If in order to "judge the pudding, you have to try it" as they say in the well-known English proverb, then for justice in various cases (criminal, civil, economic, etc.), the main test is the implementation of its final products - court decisions, court orders and other legal acts subject to execution (hereinafter - judicial acts), which establish certain rights and obligations.
The key to effective legal protection is achieving the desired results.
Therefore, it may be quite unexpected that only about two decades ago, sufficient attention was not paid to the enforcement of judicial acts both in national and comparative legal studies, and in the field of harmonization at the regional and international levels. This can be explained, at least in part, only by the fact that the dominant psychological attitude of the representatives of the legal profession involved in the resolution of the case was usually to focus attention on the delivery of a judicial act, while subsequent events were considered more or less personal. problems of the parties.
The situation has now changed. The existence of an enforceable judicial act does not imply an obligatory positive result of enforcement, which raises questions about general standards in the field of human rights protection.

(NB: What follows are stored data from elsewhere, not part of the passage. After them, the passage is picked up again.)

Ltac own_exceptions :=
  repeat match goal with
         | H : includes _ _ = inl _ |- _ => apply includes_throws_TypeError in H as [? ?]
         | H : join_models _ = inl _ |- _ => apply join_models_throws_TypeError in H as [? ?]
         end.

(** X11: a relay handler leaves a request unanswered (its exception escapes
    the [catch] block) exactly when the upstream answered with an error
    status and a body that is [null] or missing, so that reading
    [error.response.data.error] throws. Model-info answers every request. *)
Theorem unanswered_iff_null_error_body op w req :
  (replied (handle op w req) = None <->
   exists c e r,
     calls (handle op w req) = [c] /\ axios w c = Rejected e /\
     error_response e = Some r /\ (data r = None \/ data r = Some JNull)) /\
  replied (model_info w req) <> None.
Proof.
  split; [split|].
  - intros Hr. destruct op; revert Hr; step_handler; intros Hr; branches;
      own_exceptions; try congruence;
      do 3 eexists; repeat split; eauto.
  - intros (c & e & r & Hc & Hax & Hresp & Hdata).
    destruct op; revert Hc; step_handler; intros Hc; branches;
      destruct Hdata as [Hd|Hd]; congruence.
  - step_handler; branches.
Qed.

Lemma unanswered_iff_null_error_body_witness :
  replied (handle Predict (local null_error) (Request "BP_Class" QAbsent sample_record)) = None.
Proof.
  apply (unanswered_iff_null_error_body Predict (local null_error)
           (Request "BP_Class" QAbsent sample_record)).
  exists (Call POST "http://localhost:5000/predict/BP_Class" sample_record 10000),
         {| error_response := Some (Response 500 (Some JNull));
            code := Some "ERR_BAD_RESPONSE";
            message := "Request failed with status code 500" |},
         (Response 500 (Some JNull)).
  repeat split; auto.
Defined.

(** X12: on a name inherited from [Object.prototype], single predict with a
    model supplied throws at [.includes] and answers its generic 500,
    without any upstream call. *)
Theorem inherited_name_with_model_is_500 w name model inputData :
  In name Object_prototype ->
  truthy_query model = true ->
  run (predict w (Request name model inputData))
  = (Some (Reply 500 (failure (JStr "Internal server error during prediction"))), []).
Proof.
  intros Hin Hmodel.
  assert (AVAILABLE_CLASSIFIERS_at name = Inherited) as Hat.
  { cbn in Hin. repeat (destruct Hin as [<-|Hin]; [reflexivity|]). destruct Hin. }
  step_handler. cbn [params_classifier query_model body]. rewrite Hat, Hmodel. reflexivity.
Qed.

Lemma inherited_name_with_model_is_500_witness :
  run (predict (local predicting) (Request "toString" (QString "RandomForest") sample_record))
  = (Some (Reply 500 (failure (JStr "Internal server error during prediction"))), []).
Proof.
  apply (inherited_name_with_model_is_500 (local predicting) "toString"
           (QString "RandomForest") sample_record).
  - cbn. tauto.
  - reflexivity.
Defined.

(** X13: /api/classifiers answers 200 with the whitelist and its size, and
    every classifier and model it lists passes the checks of single predict,
    compare-models and model-info: with input in the body each of them makes
    its upstream call. *)
Theorem advertised_classifiers_are_accepted :
  exists table,
    run classifiers
    = (Some (Reply 200 [ ("success", Some (JBool true));
                         ("classifiers", Some (JObj table));
                         ("count", Some (JNum (Num (Z.of_nat (List.length table)) 0))) ]),
       []) /\
    forall classifier models model w inputData,
      In (classifier, JArr models) table ->
      In (JStr model) models ->
      no_input inputData = false ->
      calls (predict w (Request classifier (QString model) inputData))
      = [ upstream_call_of Predict w (Request classifier (QString model) inputData) ] /\
      calls (compare_models w (Request classifier (QString model) inputData))
      = [ upstream_call_of CompareModels w (Request classifier (QString model) inputData) ] /\
      calls (model_info w (Request classifier (QString model) inputData))
      = [ Call GET ((PYTHON_SERVICE_URL w +:+ "/model-info/" +:+ classifier)
                    +:+ "?model=" +:+ model) undefined 5000 ].
Proof.
  exists (List.map (fun kv => (fst kv, JArr (List.map JStr (snd kv)))) AVAILABLE_CLASSIFIERS).
  split; [reflexivity|].
  intros classifier models model w inputData Hc Hm Hbody.
  cbn in Hc.
  repeat (destruct Hc as [Hc|Hc];
          [ injection Hc as <- <-; cbn in Hm;
            repeat (destruct Hm as [Hm|Hm];
                    [ injection Hm as <-; unfold upstream_call_of, path_of;
                      step_handler; cbn; rewrite ?Hbody; cbn;
                      repeat split; branches;
                      cbn [fst snd]; rewrite ?PredictionFacts.append_assoc; reflexivity | ]);
            destruct Hm | ]).
  destruct Hc.
Qed.

(** X14: every timestamp member the gateway puts in a reply (health, single
    predict, predict-all, compare-models) is the ISO 8601 text of the time
    the reply is built. *)
Theorem timestamps_are_ISO8601 w r v :
  time_value (now w) ->
  replied (health w) = Some r \/ (exists op req, replied (handle op w req) = Some r) ->
  assoc "timestamp" (reply_json r) = Some v ->
  v = Some (JStr (toISOString (now w))) /\ ISO8601 (toISOString (now w)).
Proof.
  intros Hnow Hr Hv. split; [|now apply DateFacts.toISOString_ISO8601].
  destruct Hr as [Hr|(op & req & Hr)].
  - injection Hr as <-. cbn in Hv. congruence.
  - destruct op; revert Hr; step_handler; intros Hr; branches;
      cbn in Hv; congruence.
Qed.

Lemma timestamps_are_ISO8601_witness :
  Some (JStr "2023-11-14T22:13:20.123Z") = Some (JStr (toISOString 1700000000123)) /\
  ISO8601 (toISOString 1700000000123).
Proof.
  apply (timestamps_are_ISO8601 (local predicting)
           (Reply 200
              [ ("status", Some (JStr "healthy"));
                ("timestamp", Some (JStr "2023-11-14T22:13:20.123Z"));
                ("service", Some (JStr "Heart Health Classification API")) ])
           (Some (JStr "2023-11-14T22:13:20.123Z"))).
  - unfold time_value. cbn. lia.
  - left. reflexivity.
  - reflexivity.
Defined.

End GatewayFacts.

(** ** The form and the gateway together *)

Module RoutingFacts.
Import JS Control Server Prediction Observations RelayCalls Analysis Routing
       ServerFacts GatewayFacts.

(** X15: the two tables agree: every (classifier, model) pair the form can
    select or loop over passes the gateway's whitelist, so with input in the
    body its request is never answered "Invalid classifier" or "Invalid
    model type" but reaches the upstream, at the path of that classifier
    with that model. *)
Theorem form_requests_pass_the_whitelist w pair inputData :
  In pair pairs ->
  no_input inputData = false ->
  calls (predict w (routed pair inputData))
  = [ Call POST (PYTHON_SERVICE_URL w +:+ "/predict/" +:+ fst pair +:+ "?model=" +:+ snd pair)
           inputData 10000 ].
Proof.
  intros Hin Hbody.
  assert (exists models,
             assoc (fst pair) AVAILABLE_CLASSIFIERS = Some models /\
             In (snd pair) models /\ snd pair <> "") as (models & Hown & Hmodel & Hne).
  { cbv [pairs CLASSIFIERS MODEL_TYPES flat_map List.map fst app] in Hin.
    repeat (destruct Hin as [<-|Hin];
            [eexists; split; [reflexivity|]; split; [cbn; tauto|discriminate]|]).
    destruct Hin. }
  rewrite (predict_calls_upstream w (routed pair inputData) models Hown).
  - unfold upstream_call_of, path_of, routed. cbn [query_model params_classifier body
      truthy_query query_to_string timeout_of].
    destruct (String.eqb_spec (snd pair) ""); [contradiction|].
    cbn [negb]. now rewrite !PredictionFacts.append_assoc.
  - right. exists (snd pair). split; [reflexivity|exact Hmodel].
  - exact Hbody.
Qed.

Lemma form_requests_pass_the_whitelist_witness :
  calls (predict (local refusing) (routed ("Dyslipidemia_Class", "LogisticRegression") sample_record))
  = [ Call POST "http://localhost:5000/predict/Dyslipidemia_Class?model=LogisticRegression"
           sample_record 10000 ].
Proof.
  apply (form_requests_pass_the_whitelist (local refusing)
           ("Dyslipidemia_Class", "LogisticRegression") sample_record).
  - cbn. tauto.
  - reflexivity.
Defined.

End RoutingFacts.

(** ** More of the component *)

Module ComponentFacts.
Import JS Control Prediction Display Analysis Scenarios PredictionFacts.

(** *** Editing the form *)

Lemma set_member_new {A} k (v : A) o :
  ~ In k (List.map fst o) -> set_member k v o = (o ++ [(k, v)])%list.
Proof.
  induction o as [|[k' v'] o IH]; intros Hnot; [reflexivity|].
  cbn [set_member app]. cbn [List.map fst In] in Hnot.
  destruct (String.eqb_spec k k') as [->|Hne]; [exfalso; auto|].
  f_equal. apply IH. auto.
Qed.

(** A new array index lands after the smaller indices of the object and
    before everything else. *)
Lemma insert_index_place {A} i k (v : A) o :
  exists before after,
    o = (before ++ after)%list /\
    insert_index i k v o = (before ++ (k, v) :: after)%list /\
    Forall (fun kv => exists j, array_index (fst kv) = Some j /\ (j < i)%N) before /\
    match after with
    | [] => True
    | kv :: _ => forall j, array_index (fst kv) = Some j -> ~ (j < i)%N
    end.
Proof.
  induction o as [|[k' v'] o (before & after & Ho & Hput & Hbefore & Hafter)].
  - exists [], []. repeat split. constructor.
  - cbn [insert_index]. destruct (array_index k') as [j|] eqn:Hk'.
    + destruct (N.ltb_spec j i) as [Hlt|Hge].
      * exists ((k', v') :: before), after. rewrite Ho at 1. rewrite Hput.
        repeat split; [|exact Hafter]. constructor; [|exact Hbefore]. cbn. eauto.
      * exists [], ((k', v') :: o). repeat split; [constructor|].
        cbn [fst]. intros j' Hj'. rewrite Hk' in Hj'. injection Hj' as <-. lia.
    + exists [], ((k', v') :: o). repeat split; [constructor|].
      cbn [fst]. intros j' Hj'. rewrite Hk' in Hj'. discriminate Hj'.
Qed.

(** X16: editing a field of the form sets that field to the text typed and
    leaves every other field as it was. A field the form already has keeps
    its position. A name the form does not have yet is added after the
    others, unless it is an array index (such as "7"): it is then placed
    after the fields whose names are smaller indices and before all the
    rest, as the object enumerates it. *)
Theorem handleChange_edits_one_field name value inputs :
  assoc name (handleChange name value inputs) = Some value /\
  (forall other, other <> name ->
     assoc other (handleChange name value inputs) = assoc other inputs) /\
  (In name (List.map fst inputs) ->
   List.map fst (handleChange name value inputs) = List.map fst inputs) /\
  (~ In name (List.map fst inputs) ->
   array_index name = None ->
   handleChange name value inputs = (inputs ++ [(name, value)])%list) /\
  (~ In name (List.map fst inputs) ->
   forall i, array_index name = Some i ->
   exists before after,
     inputs = (before ++ after)%list /\
     handleChange name value inputs = (before ++ (name, value) :: after)%list /\
     Forall (fun kv => exists j, array_index (fst kv) = Some j /\ (j < i)%N) before /\
     match after with
     | [] => True
     | kv :: _ => forall j, array_index (fst kv) = Some j -> ~ (j < i)%N
     end).
Proof.
  assert (~ In name (List.map fst inputs) -> assoc name inputs = None) as Hnew.
  { intros Hnot. destruct (assoc name inputs) as [x|] eqn:Hx; [|reflexivity].
    exfalso. apply Hnot. apply ServerFacts.assoc_In. eauto. }
  unfold handleChange. split; [apply GatewayFacts.assoc_assign_same|].
  split; [intros other Hne; now apply GatewayFacts.assoc_assign_other|].
  split; [apply handleChange_keeps_fields|].
  split.
  - intros Hnot Hname. unfold assign. rewrite (Hnew Hnot), Hname.
    now apply set_member_new.
  - intros Hnot i Hname. unfold assign. rewrite (Hnew Hnot), Hname.
    apply insert_index_place.
Qed.

(** *** [prepareInputData] *)






(** X18: when some field is not numeric, [prepareInputData] throws for the
    first such field in form order, naming its label and its text, and has
    no effect. *)
Theorem prepareInputData_throws_at_first b inputs log :
  ~ numeric b inputs ->
  exists before key value after,
    inputs = (before ++ (key, value) :: after)%list /\
    numeric b before /\
    isNaN (parseFloat b value) = true /\
    prepareInputData b inputs log
    = (Thrown ("Invalid numeric value for " +:+ field_label key +:+ ": " +:+ value), log).
Proof.
  unfold prepareInputData. generalize (@nil (string * parsed)).
  induction inputs as [|[key value] inputs IH]; intros acc Hnot.
  - exfalso. apply Hnot. constructor.
  - destruct (isNaN (parseFloat b value)) eqn:Hnan.
    + exists [], key, value, inputs. split; [reflexivity|]. split; [constructor|].
      split; [exact Hnan|].
      cbn [for_of]. unfold bind at 1. cbn [fst snd]. now rewrite Hnan.
    + destruct (IH (set_member key (parseFloat b value) acc))
        as (before & k & v & after & Hsplit & Hbefore & Hv & Hrun).
      * intros Hrest. apply Hnot. constructor; [exact Hnan|exact Hrest].
      * exists ((key, value) :: before), k, v, after.
        split; [now rewrite Hsplit|]. split; [constructor; [exact Hnan|exact Hbefore]|].
        split; [exact Hv|].
        cbn [for_of]. unfold bind at 1. cbn [fst snd]. rewrite Hnan. exact Hrun.
Qed.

The experience of different states, given in the brochure, will demonstrate the existence of not one, but several ways to overcome the slowness and inefficiency of execution in practice, and also that the possible solutions to the problem are varied, but they all ultimately are based on a delicate balance, along with other things, of the norms of executive the law and practice of their application, a high level of training and responsibility of various professionals involved in the implementation process, as well as the institutional and social systems in which these professionals are forced to carry out their activities.